Minutos depois Lu chegava com as compras na casa de sua avó.
_ Vovó, vovó! Cheguei.
_ Oi, filhinha – respondeu a vó das dores que já estava de pé e arrumando a sala.
_ Vó, você se levantou?
_ Não se preocupe meu bem, eu já estou totalmente recuperada!
_ Puxa, vó! Você parecia tão doente! Que se não te conhecesse acharia que você fingiu ficar doente.
_ Eu, filhinha? Imagina! Mas me diga como foi no supermercado? Você teve problemas?
_ Só um pouquinho, vovó. Mas foi como você disse. Aguianaldo, Leãonardo e Pit me ajudaram muito!
_ Quem?
_ Os animais mágicos do Lamassu.
_ Ah, então esse foi o nome que você lhes deu?
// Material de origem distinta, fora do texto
(** Backups of any databases in turn and the rotation of the control plane's own, with
    the history of those that were reported; each step may find any call of the object
    store failing. *)
Inductive backup_run : Z -> list (string * string * Z) -> Objects -> Prop :=
  | run_start clock : backup_run clock [] ∅
  | run_create clock hist objs env db objs' r :
      backup_run clock hist objs -> (clock <= be_now env)%Z ->
      keeps_long db -> id_unused objs (sv_Name db) (take_str 12 (be_uuid env)) ->
      CreateBackup jsonLen env db objs = (objs', r) ->
      backup_run (be_now env) (reported env db r hist) objs'
  | run_controlplane clock hist objs env path interval ts file listing last :
      backup_run clock hist objs -> (clock <= be_now env)%Z -> (forall o k, k ∈ listing o -> cp_key k) ->
      backup_run (be_now env) hist
        (checkCPBackup env path interval ("controlplane/loka-" +:+ ts) file listing (last, objs)).2.

(** C37 Whatever calls of the object store fail during the backups of any databases, with
    the control plane's own backups and their rotation between them: a backup that was
    reported is listed and verifies, once the store can be read again, as long as it is
    younger than the retention of every database and no later backup of its database was
    made while the catalog could not be read - such a one replaces the catalog
    ([unreadable_catalog_lost]).  The roll-back of one, the retention of another or a
    catalog that could not be saved again never take it away.  Only a database named
    "controlplane" is not safe, its backups are rotated with the control plane's
    ([rotation_takes_database]).  A catalog lists only backups of its own, each once.  The
    clock does not go back and the identifiers drawn are fresh. *)
Theorem backups_survive clock hist objs env :
  (0 < R)%Z -> backup_run clock hist objs ->
  (forall k, be_get env k = true) -> (forall k, be_exists env k = true) ->
  (forall name id t, (name, id, t) ∈ hist -> name <> "controlplane" -> (clock - R * Day <= t)%Z ->
     VerifyBackup env name id objs = Ok tt /\ exists c, c ∈ bl_Chains (ListBackups env name objs) /\ bc_ID c = id) /\
  (forall name, plain_name name -> let chains := bl_Chains (ListBackups env name objs) in
     NoDup (bc_ID <$> chains) /\ Forall (fun c => bc_BaseKey c = baseKeyOf name (bc_ID c)) chains).
Proof.
  intros HR Hrun Hget Hex.
  assert (backups_ok clock hist objs) as Hb.
  { induction Hrun as [clock|clock hist objs env' db objs' r _ IH Hc Hl Hid Hcr|clock hist objs env' ? ? ? ? ? ? _ IH Hc Hl].
    - constructor; [intros name _; by rewrite lookup_empty|constructor].
    - pose proof (CreateBackup_ok env' db clock hist objs IH Hc HR Hl Hid) as H. rewrite Hcr in H. by destruct H.
    - eapply cp_change_ok; [exact IH|done|]. by apply checkCPBackup_change. }
  split.
  - intros name id t Hin Hcp Hy. pose proof (bo_hist _ _ _ Hb) as Hh. rewrite Forall_forall in Hh.
    destruct (Hh _ Hin) as (Hn & _ & Hl). simpl in Hn, Hl. specialize (Hl Hcp Hy).
    split; [by apply (listed_verifies env clock hist objs (name, id, t))|].
    destruct Hl as (cat & c & Hl & Hc & Hci & _). exists c. split; [|done].
    unfold ListBackups, loadCatalog. simpl in Hl. by rewrite Hget, Hl.
  - intros name Hn. destruct (loadCatalog_ok env clock hist objs name Hb Hn (Hget _)) as ([C1 C2 _ _] & _).
    split; [exact C1|]. eapply Forall_impl; [exact C2|]. by intros c [? _].
Qed.
End Invariant.

(** ** The pages of the scheduler *)

Section Pages.
Context {TV : Type} `{!SqlTable Service TV}.
Context (jsonLen : BackupObject -> Z) (envs : string -> BackupEnv).

Definition databaseFilter (limit offset : Z) : ServiceFilter :=
  mkServiceFilter None None None (Some true) None None limit offset.

Lemma list_page t o rows :
  listServices (databaseFilter 0 0) t = Ok rows -> (0 <= o)%Z ->
  listServices (databaseFilter 50 o) t = Ok (take 50 (drop (Z.to_nat o) rows)).
Proof.
  unfold listServices. cbn. intros [= <-] Ho. destruct (Z.ltb_spec 0 o); [done|].
  by replace o with 0%Z by lia.
Qed.
(* ===== verification/Databases.v ===== *)
(** * Managed databases ([src/internal/controlplane/api/databases.go])

    The handlers of the database API over the service manager ([ServiceManager.v]) and the
    backups ([Backups.v]): creation with replicas and sentinels, destruction, rotation of
    credentials with a grace period and the reaper that ends it, replicas, backups, upgrade
    and roll-back, with the commands that run inside the database ([loka/database.go]).
    A handler gets the decoded body, or nothing when it does not decode, and ends with what
    it answers or with an error and its HTTP status; it runs without interruption, except
    that creation may wait for others.  Random bytes are drawn from a sequence; the table of
    printable characters above ASCII is an argument.  The answer to [getDatabaseLogs], the
    log and the metrics are left out. *)

From stdpp Require Import sorting pretty options.
From Stdlib Require Import Ascii.
From S2P Require Import Prelude Effects GoStrings GoPath Float64 Words Filesystem Network Policy Entities.
From S2P Require Import Store VolumeManager Services Registry Scheduler ServiceManager Backups.
Open Scope nat_scope.

(** ** Texts *)

(** [strconv.Quote]; [printable] is [strconv.IsPrint] above ASCII. *)
Definition hex_digit (n : Z) : ascii := ascii_of (if n <? 10 then 48 + n else 87 + n)%Z.
Fixpoint hex_fixed (width : nat) (n : Z) : string :=
  match width with
  | O => ""
  | S width => hex_fixed width (n / 16) +:+ String (hex_digit (n mod 16)) ""
  end.

Definition escapedRune (printable : Z -> bool) (r : Z) (bytes : list Z) : string :=
  if (r =? 34)%Z || (r =? 92)%Z then String "\" (String (ascii_of r) "")
  else if (if (r <? 128)%Z then in_range 32 126 r else printable r) then string_of bytes
  else if (r =? 7)%Z then "\a" else if (r =? 8)%Z then "\b" else if (r =? 12)%Z then "\f"
  else if (r =? 10)%Z then "\n" else if (r =? 13)%Z then "\r" else if (r =? 9)%Z then "\t"
  else if (r =? 11)%Z then "\v"
  else if (r <? 32)%Z || (r =? 127)%Z then "\x" +:+ hex_fixed 2 r
  else if (r <? 65536)%Z then "\u" +:+ hex_fixed 4 r
  else "\U" +:+ hex_fixed 8 r.
Fixpoint quoteRunes (printable : Z -> bool) (fuel : nat) (l : list Z) : string :=
  match fuel, l with
  | S fuel, b :: _ =>
      let '(r, width) := DecodeRune l in
      (if (width =? 1) && (r =? RuneError)%Z then "\x" +:+ hex_fixed 2 b
       else escapedRune printable r (take width l)) +:+ quoteRunes printable fuel (drop width l)
  | _, _ => ""
  end.
Definition GoQuote (printable : Z -> bool) (s : string) : string :=
  dq +:+ quoteRunes printable (String.length s) (bytes_of s) +:+ dq.

(** [t.UTC()] of an instant: year, month, day and the seconds of the day. *)
Definition civil (t : Z) : Z * Z * Z * Z :=
  let secs := (t / Second)%Z in
  let z := (secs / 86400 + 306)%Z in
  let era := (z / 146097)%Z in
  let doe := (z mod 146097)%Z in
  let yoe := ((doe - doe / 1460 + doe / 36524 - doe / 146096) / 365)%Z in
  let doy := (doe - (365 * yoe + yoe / 4 - yoe / 100))%Z in
  let mp := ((5 * doy + 2) / 153)%Z in
  let d := (doy - (153 * mp + 2) / 5 + 1)%Z in
  let m := (if mp <? 10 then mp + 3 else mp - 9)%Z in
  let y := (yoe + era * 400 + (if m <=? 2 then 1 else 0))%Z in
  (y, m, d, (secs mod 86400)%Z).
Fixpoint pad_dec (width : nat) (n : Z) : string :=
  match width with
  | O => ""
  | S width => pad_dec width (n / 10) +:+ String (ascii_of (48 + n mod 10)) ""
  end.
Definition clockText (secs : Z) : string :=
  pad_dec 2 (secs / 3600) +:+ ":" +:+ pad_dec 2 (secs / 60 mod 60) +:+ ":" +:+ pad_dec 2 (secs mod 60).
(** The layout [2006-01-02 15:04:05+00]. *)
Definition sqlTime (t : Z) : string :=
  let '(y, m, d, secs) := civil t in
  pad_dec 4 y +:+ "-" +:+ pad_dec 2 m +:+ "-" +:+ pad_dec 2 d +:+ " " +:+ clockText secs +:+ "+00".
_ Como assim, vó? Esses não são os nomes deles?
_ Não, filha. Cada um lhes dá um nome diferente. Eu os chamava diferente. Para cada pessoa eles se apresentam de um jeito único. Agora eles se apresentaram para você, pois é com você que vão ficar.
_ Ficar comigo? O Lamassu é seu vó.
_ Não. Eles são meu presente para você. Sua mãe não o quis. Ela já não acreditava em magia. Você não foi mudada pela falta de fé do mundo. Cabe a você usá-lo da melhor forma para receber ajuda e, principalmente, auxilir aos que não tem um Lamassu. Lembra da palavra que invoca os três animais?
_ Sim. Mas eu não preciso usá-la, eles ainda estão aqui comigo – disse Lu. Mas em seguida ela reparou que seus três amigos já tinham voltado para a estátua do Lamassu.
_ Então, filha? Já sabe para que vai usá-lo?
_ Bem, vó das dores, a gente tem muito tempo para pensar em tudo o que pode fazer. Mas por enquanto há muitos espíritos de supermercados para visitar aqui na cidade.